_Exercise materials_.
(* ===== verification/MirrorStream.v ===== *)
(** * MirrorStream: reading and writing records

    However the pipe cuts the bytes, the read loops deliver them; records that are well
    formed ([sealed]) are read back whole, one by one or in batches, and [write_mrecord]
    writes such records. *)

From S2P Require Import Prelude CMonad Crc32 HammerDisk Layout HammerCrc Mirror.

(** ** Byte strings *)

Lemma splice_nil bs off : splice bs off [] = bs.
Proof. unfold splice. cbn. by rewrite Nat.add_0_r, take_drop. Qed.

Lemma splice_app bs off xs ys :
  (off + length xs + length ys <= length bs)%nat ->
  splice (splice bs off xs) (off + length xs) ys = splice bs off (xs ++ ys).
Proof.
  intros Hl. unfold splice. rewrite !length_app.
  rewrite (app_assoc (take off bs) xs), take_app_length' by (rewrite length_app, length_take; lia).
  rewrite drop_app_ge by (rewrite length_app, length_take; lia). rewrite length_app, length_take, drop_drop, <- !app_assoc.
  do 4 f_equal. lia.
Qed.

Lemma splice_all bs xs : length xs = length bs -> splice bs 0 xs = xs.
Proof. intros Hl. unfold splice. by rewrite take_0, Hl, drop_ge, app_nil_r by lia. Qed.

Lemma splice_tail bs off xs :
  (off + length xs = length bs)%nat -> splice bs off xs = take off bs ++ xs.
Proof. intros Hl. unfold splice. by rewrite drop_ge, app_nil_r by lia. Qed.

(** ** Reads without errors *)

Definition no_error (cuts : list outcome) : Prop := Forall (λ o, o ≠ Error) cuts.
Abbreviation pp data cuts out oc := {| in_data := data; in_cuts := cuts; out_data := out; out_cuts := oc |}.

Lemma read_fd_nil want data out oc :
  read_fd want (pp data [] out oc) =
    Ok (Z.of_nat (length (take (Z.to_nat want) data)), take (Z.to_nat want) data) (pp (drop (Z.to_nat want) data) [] out oc).
Proof. done. Qed.
Lemma read_fd_chunk want k cuts data out oc :
  let m := Nat.min (S k) (Z.to_nat want) in
  read_fd want (pp data (Chunk k :: cuts) out oc) =
    Ok (Z.of_nat (length (take m data)), take m data) (pp (drop m data) cuts out oc).
Proof. done. Qed.

Lemma read_loop_spec fuel cuts buf off n nbytes data rest out oc :
  no_error cuts -> (length cuts + 2 <= fuel)%nat -> 0 <= n <= nbytes -> nbytes < 2 ^ 64 ->
  Z.of_nat (length data) = nbytes - n -> (off + Z.to_nat nbytes <= length buf)%nat ->
  exists cuts', no_error cuts' /\
    read_loop fuel buf off n nbytes (pp (data ++ rest) cuts out oc) =
      Ok (nbytes, splice buf (off + Z.to_nat n) data) (pp rest cuts' out oc).
Proof.
  revert fuel buf n data. induction cuts as [|o cuts IH]; intros fuel buf n data Hc Hf Hn Hb Hd Hl.
  - destruct fuel as [|[|fuel]]; [cbn in Hf; lia..|]. exists []. split; [done|]. cbn [read_loop].
    case_bool_decide as Hlt.
    + rewrite (bind_Ok _ _ _ _ _ (read_fd_nil _ _ out oc)). rewrite !take_app_length', drop_app_length' by lia.
      cbn [fst snd]. rewrite bool_decide_false by lia.
      rewrite uwrap_small by (unfold in_u; lia). rewrite bool_decide_false by lia. cbn. do 2 f_equal. lia.
    + assert (data = []) as -> by (apply length_zero_iff_nil; lia). rewrite splice_nil. cbn. do 2 f_equal. lia.
  - apply Forall_cons in Hc as [Ho Hc]. destruct o as [k|]; [|done]. destruct fuel as [|fuel]; [lia|].
    cbn [read_loop]. case_bool_decide as Hlt.
    + set (m := Nat.min (S k) (Z.to_nat (nbytes - n))).
      assert (1 <= m <= length data)%nat as Hm by (unfold m; lia).
      destruct (IH fuel (splice buf (off + Z.to_nat n) (take m data)) (n + Z.of_nat m) (drop m data)) as (cuts' & Hc' & E).
      { done. } { cbn in Hf. lia. } { lia. } { done. } { rewrite length_drop. lia. }
      { rewrite length_splice; [done|]. rewrite length_take. lia. }
      exists cuts'. split; [done|]. rewrite (bind_Ok _ _ _ _ _ (read_fd_chunk _ _ _ _ out oc)). fold m.
      rewrite !take_app_le, drop_app_le by lia. cbn [fst snd]. rewrite length_take, Nat.min_l by lia.
      rewrite bool_decide_false, uwrap_small by (unfold in_u; lia). rewrite E. do 2 f_equal.
      replace (off + Z.to_nat (n + Z.of_nat m))%nat with (off + Z.to_nat n + length (take m data))%nat
        by (rewrite length_take; lia).
      rewrite splice_app by (rewrite length_take, length_drop; lia). by rewrite take_drop.
    + assert (data = []) as -> by (apply length_zero_iff_nil; lia). rewrite splice_nil. exists (Chunk k :: cuts).
      split; [by apply Forall_cons|]. cbn. do 2 f_equal. lia.
Qed.
(* ===== verification/Cycle.v ===== *)
(** * Cycle: the cycle file (sbin/hammer/cycle.c)

    Commands that scan the B-Tree keep the key at which they were interrupted in a file, and
    begin there the next time.  The functions are those of cycle.c, over any state that has
    such a file; [path] is false when [CyclePath] is NULL. *)

From S2P Require Import Prelude CMonad WpStop HammerDisk Layout.

#[local] Opaque Z.to_nat.

(** A state with a cycle file. *)
Class CycleFile (S : Type) := {
  cycle_of : S -> option bytes;
  with_cycle : option bytes -> S -> S;
  cycle_same : forall s, with_cycle (cycle_of s) s = s;
}.

(** [hammer_key_beg_init] of misc.c. *)
Definition hammer_key_beg_init : hammer_base_elm :=
  {| be_obj_id := 2 ^ 63; be_key := 2 ^ 63; be_create_tid := 1; be_delete_tid := 0; be_rec_type := 0; be_obj_type := 0;
     be_btype := 0; be_localization := 0 |}.

Section cycle.
Context {S : Type} `{CycleFile S}.

(** The key and the tid that are left in the arguments. *)
Definition hammer_get_cycle (path : bool) (base : hammer_base_elm) (extra : Z) : prog S (hammer_base_elm * Z) :=
  s ← get_state;
  match (if path then cycle_of s else None) with
  | None => mret (base, extra)
  | Some file =>
      if bool_decide (length file < sizeof hammer_base_elm)%nat then modify (with_cycle None);; mret (base, extra)
      else
        (* a short read of [extra] fills its low bytes *)
        let x := take 8 (drop (sizeof hammer_base_elm) file) in
        mret (decode file, of_le (x ++ drop (length x) (le_bytes 8 extra)))
  end.
Definition hammer_set_cycle (path : bool) (base : hammer_base_elm) (extra : Z) : prog S () :=
  when path (modify (with_cycle (Some (encode base ++ le_bytes 8 extra)))).
Definition hammer_reset_cycle : prog S () := modify (with_cycle None).

(** Where a scan that would begin at [base] begins. *)
Definition resume_key (base : hammer_base_elm) (path : bool) (file : option bytes) : hammer_base_elm :=
  match (if path then file else None) with
  | Some f => if bool_decide (length f < sizeof hammer_base_elm)%nat then base else decode f
  | None => base
  end.

Lemma get_cycle_spec path base extra (s : S) E :
  wps (hammer_get_cycle path base extra) s E
    (λ r s', fst r = resume_key base path (cycle_of s) /\
       exists c, s' = with_cycle c s /\ (c = cycle_of s \/ c = None) /\ resume_key base path c = resume_key base path (cycle_of s)).
Proof.
  unfold hammer_get_cycle, resume_key. do 2 stop_step. destruct path.
  2: { stop_step. split; [done|]. exists (cycle_of s). split; [by rewrite cycle_same|]. auto. }
  destruct (cycle_of s) as [f|] eqn:Hc.
  - case_bool_decide; [do 3 stop_step; split; [done|]; exists None; by auto|]. stop_step. split; [done|]. exists (Some f).
    rewrite bool_decide_false by done. rewrite <- Hc, cycle_same. auto.
  - stop_step. split; [done|]. exists None. rewrite <- Hc, cycle_same. auto.
Qed.
End cycle.
(* ===== verification/Dedup.v ===== *)
(** * Dedup: hammer dedup and dedup-simulate (sbin/hammer/cmd_dedup.c, cycle.c)

    The scan of the B-Tree, the tree of CRCs with the subtrees of SHA-256 hashes for CRCs
    that collide, the records that are tried again (pass 2), the passes over ranges of CRCs
    when memory is short, the accounting, and the cycle file.

    The kernel is a parameter: a state and its answers to the three ioctls and to the
    question whether a signal has arrived.  The two red-black trees of CRCs are finite maps,
    the trees of hashes are sorted lists.  The opening of the PFS and printing are left
    out.  [dd_log] is not a variable of the program: it records the records that were
    handed to the callback of a scan and the pairs for which the dedup ioctl was issued;
    the observer [k_watch], who can end a run, is there to speak of runs that do not
    return. *)

From S2P Require Import Prelude CMonad HammerDisk Layout HammerCrc Sha2 Mirror Cycle.

(** ** Constants *)

Definition DEDUP_BUF : Z := 64 * 1024.
Definition DEDUP_PASS2 : Z := 0x0001.
Definition DEDUP_TECH_FAILURE : Z := 1.
Definition DEDUP_CMP_FAILURE : Z := 2.
Definition DEDUP_INVALID_ZONE : Z := 3.
Definition DEDUP_UNDERFLOW : Z := 4.
Definition DEDUP_VERS_FAILURE : Z := 5.
Definition HAMMER_IOC_DEDUP_CMP_FAILURE : Z := 0x0001.
Definition HAMMER_IOC_DEDUP_UNDERFLOW : Z := 0x0002.
Definition HAMMER_IOC_DEDUP_INVALID_ZONE : Z := 0x0004.
Definition HAMMER_BTREE_TYPE_RECORD : Z := 0x52.
Definition HAMMER_RECTYPE_DATA : Z := 0x0010.
Definition EOPNOTSUPP : Z := 95.
Definition SHA256_DIGEST_LENGTH : nat := 32.

(** The sizes of the nodes, with their [RB_ENTRY]. *)
Definition sizeof_sim_dedup_entry : Z := 56.
Definition sizeof_dedup_entry : Z := 120.
Definition sizeof_sha_dedup_entry : Z := 144.

Abbreviation leaf_t := hammer_btree_leaf_elm.
(** [data_len] is an [int32_t]; it is added to 64-bit counters. *)
Definition data_len (l : leaf_t) : Z := s32 (leaf_data_len l).

(** ** Trees *)

Record sim_dedup_entry := { sim_ref_blks : Z; sim_ref_size : Z }.

Record sha_dedup_entry := { sd_leaf : leaf_t; sd_ref_blks : Z; sd_ref_size : Z; sd_hash : bytes }.

(** The union of [struct dedup_entry]; [HAMMER_DEDUP_ENTRY_FICTITIOUS] tells which. *)
Inductive dedup_u :=
  | De (ref_blks ref_size : Z)
  | Fict (fict_root : list sha_dedup_entry).
Record dedup_entry := { de_leaf : leaf_t; de_u : dedup_u }.

(** The words of a hash, as [unsigned long]. *)
Definition hash_words (h : bytes) : list Z := of_le <$> [take 8 h; take 8 (drop 8 h); take 8 (drop 16 h); take 8 (drop 24 h)].

Fixpoint words_compare (h1 h2 : list Z) : comparison :=
  match h1, h2 with
  | w1 :: h1, w2 :: h2 => match Z.compare w1 w2 with Eq => words_compare h1 h2 | c => c end
  | _, _ => Eq
  end.
Definition rb_sha_dedup_entry_compare (h1 h2 : bytes) : comparison := words_compare (hash_words h1) (hash_words h2).

Definition sha_eq (h : bytes) (e : sha_dedup_entry) : bool :=
  match rb_sha_dedup_entry_compare h (sd_hash e) with Eq => true | _ => false end.
(* ===== verification/SoftpruneSpec.v ===== *)
(** * SoftpruneSpec: the ranges that hammer prune asks for

    The array of [hammer_softprune_finalize] as a list, the loops as functions on lists, and
    the reference: the ranges between consecutive snapshots. *)

From S2P Require Import Prelude CMonad WpStop HammerDisk Layout Cycle Softprune.

#[local] Opaque Z.to_nat.

(** ** The reference *)

(** From the transaction ids of the snapshots in descending order, the ranges between each
    and the one before it, and from the beginning to the lowest. *)
Definition ranges (tids : list Z) : list (Z * Z) :=
  match tids with
  | [] | [_] => []
  | _ => zip (tail tids ++ [1]) tids
  end.
Definition elm_of (r : Z * Z) : hammer_ioc_prune_elm := {| beg_tid := fst r; end_tid := snd r; mod_tid := u64 (snd r - fst r) |}.

(** Duplicates removed, each with the id before it. *)
Fixpoint fill (prev : option Z) (l : list hammer_ioc_prune_elm) : list hammer_ioc_prune_elm :=
  match l with
  | [] => []
  | e :: l =>
      if bool_decide (prev = Some (beg_tid e)) then fill prev l
      else {| beg_tid := beg_tid e; end_tid := default HAMMER_MAX_TID prev; mod_tid := mod_tid e |} :: fill (Some (beg_tid e)) l
  end.

(** Whether a snapshot is within the minimum retention time, and how many there are up to
    the last such one. *)
Definition recent (now min : Z) (e : hammer_ioc_prune_elm) : bool :=
  bool_decide (mod_tid e ≠ 0) && bool_decide (s64 (now - s64 (mod_tid e)) < min).
Fixpoint recent_count (now min : Z) (l : list hammer_ioc_prune_elm) : nat :=
  match l with
  | [] => O
  | e :: l => match recent_count now min l with O => if recent now min e then 1 else 0 | n => S n end
  end.

(** The snapshots that matter for the ranges, from those that were collected and sorted. *)
Definition old_snapshots (now min : Z) (l : list hammer_ioc_prune_elm) : list hammer_ioc_prune_elm :=
  let u := fill None l in if bool_decide (min = 0) then u else drop (recent_count now min u) u.
Definition prune_ranges (now min : Z) (l : list hammer_ioc_prune_elm) : list (Z * Z) := ranges (beg_tid <$> old_snapshots now min l).

(** ** The array as a list *)

(** The first [nelms] slots hold [l]. *)
Definition rep (sp : softprune) (l : list hammer_ioc_prune_elm) : Prop :=
  nelms sp = length l /\ exists junk, elms sp = (Some <$> l) ++ junk.

(** Everything but the array is the same. *)
Definition same_header (sp sp' : softprune) : Prop := set_elms [] 0 sp' = set_elms [] 0 sp.

Lemma same_header_trans sp1 sp2 sp3 : same_header sp1 sp2 -> same_header sp2 sp3 -> same_header sp1 sp3.
Proof. unfold same_header. congruence. Qed.

Lemma rep_max sp l : rep sp l -> (length l <= maxelms sp)%nat.
Proof. intros [_ [junk Hj]]. unfold maxelms. rewrite Hj, length_app, length_fmap. lia. Qed.

Section array.
Context {K : Type} (E : stop -> Prop).

Lemma get_elm_spec sp l i e (s : pstate K) R : rep sp l -> l !! i = Some e -> R e s -> wps (get_elm sp i) s E R.
Proof.
  intros [_ [junk Hj]] Hi HR. unfold get_elm. rewrite Hj, lookup_app_l by (rewrite length_fmap; by eapply lookup_lt_Some).
  rewrite list_lookup_fmap, Hi. exact HR.
Qed.

Lemma put_elm_spec sp l i e (s : pstate K) (R : softprune -> pstate K -> Prop) :
  rep sp l -> (i < length l)%nat ->
  (forall sp', rep sp' (<[i := e]> l) -> same_header sp sp' -> maxelms sp' = maxelms sp -> R sp' s) -> wps (put_elm sp i e) s E R.
Proof.
  intros Hr Hi HR. pose proof (rep_max _ _ Hr). destruct Hr as [Hn [junk Hj]]. unfold put_elm. rewrite bool_decide_true by lia. apply HR.
  - split; [cbn; by rewrite length_insert|]. exists junk. cbn. rewrite Hj, insert_app_l by (rewrite length_fmap; lia). by rewrite list_fmap_insert.
  - done.
  - unfold maxelms. cbn. by rewrite length_insert.
Qed.
(* ===== verification/SoftpruneProps.v ===== *)
(** * SoftpruneProps: the theorems about hammer prune *)

From Stdlib Require Import Sorted.
From stdpp Require Import sorting.
From S2P Require Import Prelude CMonad WpStop HammerDisk Layout Cycle Softprune SoftpruneSpec SoftpruneSafe SoftpruneRun.

#[local] Opaque Z.to_nat.

(** ** An example *)

(** A sort that is as [qsort] promises. *)
Definition newer (a b : hammer_ioc_prune_elm) : Prop := hammer_softprune_qsort_cmp a b <= 0.
#[export] Instance newer_dec : RelDecision newer.
Proof. intros a b. unfold newer. apply _. Defined.
#[export] Instance newer_trans : Transitive newer.
Proof. intros a b c. unfold newer. rewrite !cmp_le. lia. Qed.
#[export] Instance newer_total : Total newer.
Proof. intros a b. unfold newer. rewrite !cmp_le. lia. Qed.
Definition demo_qsort : list hammer_ioc_prune_elm -> list hammer_ioc_prune_elm := merge_sort newer.



(** "@@0x64" and the like: links to snapshots of the file system "/h". *)
Definition demo_link (c : Z) : bytes := [47; 104; 64; 64; 48; 120; c; 52].
Definition demo_dens : list dirent :=
  [ {| d_name := [46]; d_lstat := None; d_link := None |};
    {| d_name := [97]; d_lstat := Some (true, 500, 500); d_link := Some (demo_link 54) |};
    {| d_name := [98]; d_lstat := Some (true, 900, 980); d_link := Some (demo_link 57) |};
    {| d_name := [99]; d_lstat := Some (true, 700, 700); d_link := Some (demo_link 55) |} ].

(** Version 2 has no snapshots in the meta-data; the clock shows 1000. *)
Definition demo_os : os () := {|
  o_readdir := Some demo_dens;
  o_statfs _ := Some 1;
  o_time := 1000;
  o_open _ := true;
  o_get_pseudofs _ := Some 200;
  o_get_version := Some 2;
  o_get_snapshot k := (None, k);
  o_del_snapshot _ _ k := (None, k);
  o_prune _ k := (PruneDone, k);
|}.
Definition demo_pstate : pstate () := {| ps_cycle := None; ps_kernel := (); ps_log := [] |}.

(** The snapshot 0x94 is not older than 200 seconds, so that the ranges begin below 0x74. *)
Example demo_prune :
  match hammer_cmd_softprune demo_os demo_qsort [] true 1 [100] false demo_pstate with
  | Ok _ s => (λ sp, take (nelms sp) (elms sp)) <$> ps_log s
  | Stop _ => []
  end = [[Some {| beg_tid := 0x64; end_tid := 0x74; mod_tid := 16 |}; Some {| beg_tid := 1; end_tid := 0x64; mod_tid := 99 |}]].
Proof. vm_compute. reflexivity. Qed.

(** ** The claims *)




(** A file system with a single snapshot is not pruned at all: [hammer_softprune_finalize]
    removes the one element, and the command then reports that there are no snapshots. *)
Theorem prune_single_snapshot {K} (o : os K) qsort sp e (s : pstate K) :
  (forall l, qsort l ≡ₚ l) -> rep sp [e] -> (1 < maxelms sp)%nat ->
  exists sp', hammer_softprune_finalize o qsort sp s = Ok sp' s /\ nelms sp' = O.
Proof.
  intros Hperm Hr Hm. destruct (wps_never _ _ _ (finalize_spec never o qsort Hperm sp [e] s Hr ltac:(cbn; lia))) as (sp' & s' & Hf & -> & [Hn _] & _).
  exists sp'. split; [done|]. rewrite Hn, length_fmap. unfold prune_ranges, old_snapshots.
  rewrite (proj1 (Permutation_singleton_r _ _) (Hperm [e])). cbn [fill]. rewrite (bool_decide_false (None = Some _)) by done.
  destruct (bool_decide (prune_min sp = 0)); [done|]. by destruct (recent_count _ _ _) as [|[|?]].
Qed.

_Task prompt_. For the lines above, output exactly those from the line containing "rewrite length_splice; [done|]." through the line containing "From S2P Require Import Prelude CMonad WpStop HammerDisk Layout.", and skip the others.

_Answer section_.
      { rewrite length_splice; [done|]. rewrite length_take. lia. }
      exists cuts'. split; [done|]. rewrite (bind_Ok _ _ _ _ _ (read_fd_chunk _ _ _ _ out oc)). fold m.
      rewrite !take_app_le, drop_app_le by lia. cbn [fst snd]. rewrite length_take, Nat.min_l by lia.
      rewrite bool_decide_false, uwrap_small by (unfold in_u; lia). rewrite E. do 2 f_equal.
      replace (off + Z.to_nat (n + Z.of_nat m))%nat with (off + Z.to_nat n + length (take m data))%nat
        by (rewrite length_take; lia).
      rewrite splice_app by (rewrite length_take, length_drop; lia). by rewrite take_drop.
    + assert (data = []) as -> by (apply length_zero_iff_nil; lia). rewrite splice_nil. exists (Chunk k :: cuts).
      split; [by apply Forall_cons|]. cbn. do 2 f_equal. lia.
Qed.
(* ===== verification/Cycle.v ===== *)
(** * Cycle: the cycle file (sbin/hammer/cycle.c)

    Commands that scan the B-Tree keep the key at which they were interrupted in a file, and
    begin there the next time.  The functions are those of cycle.c, over any state that has
    such a file; [path] is false when [CyclePath] is NULL. *)

From S2P Require Import Prelude CMonad WpStop HammerDisk Layout.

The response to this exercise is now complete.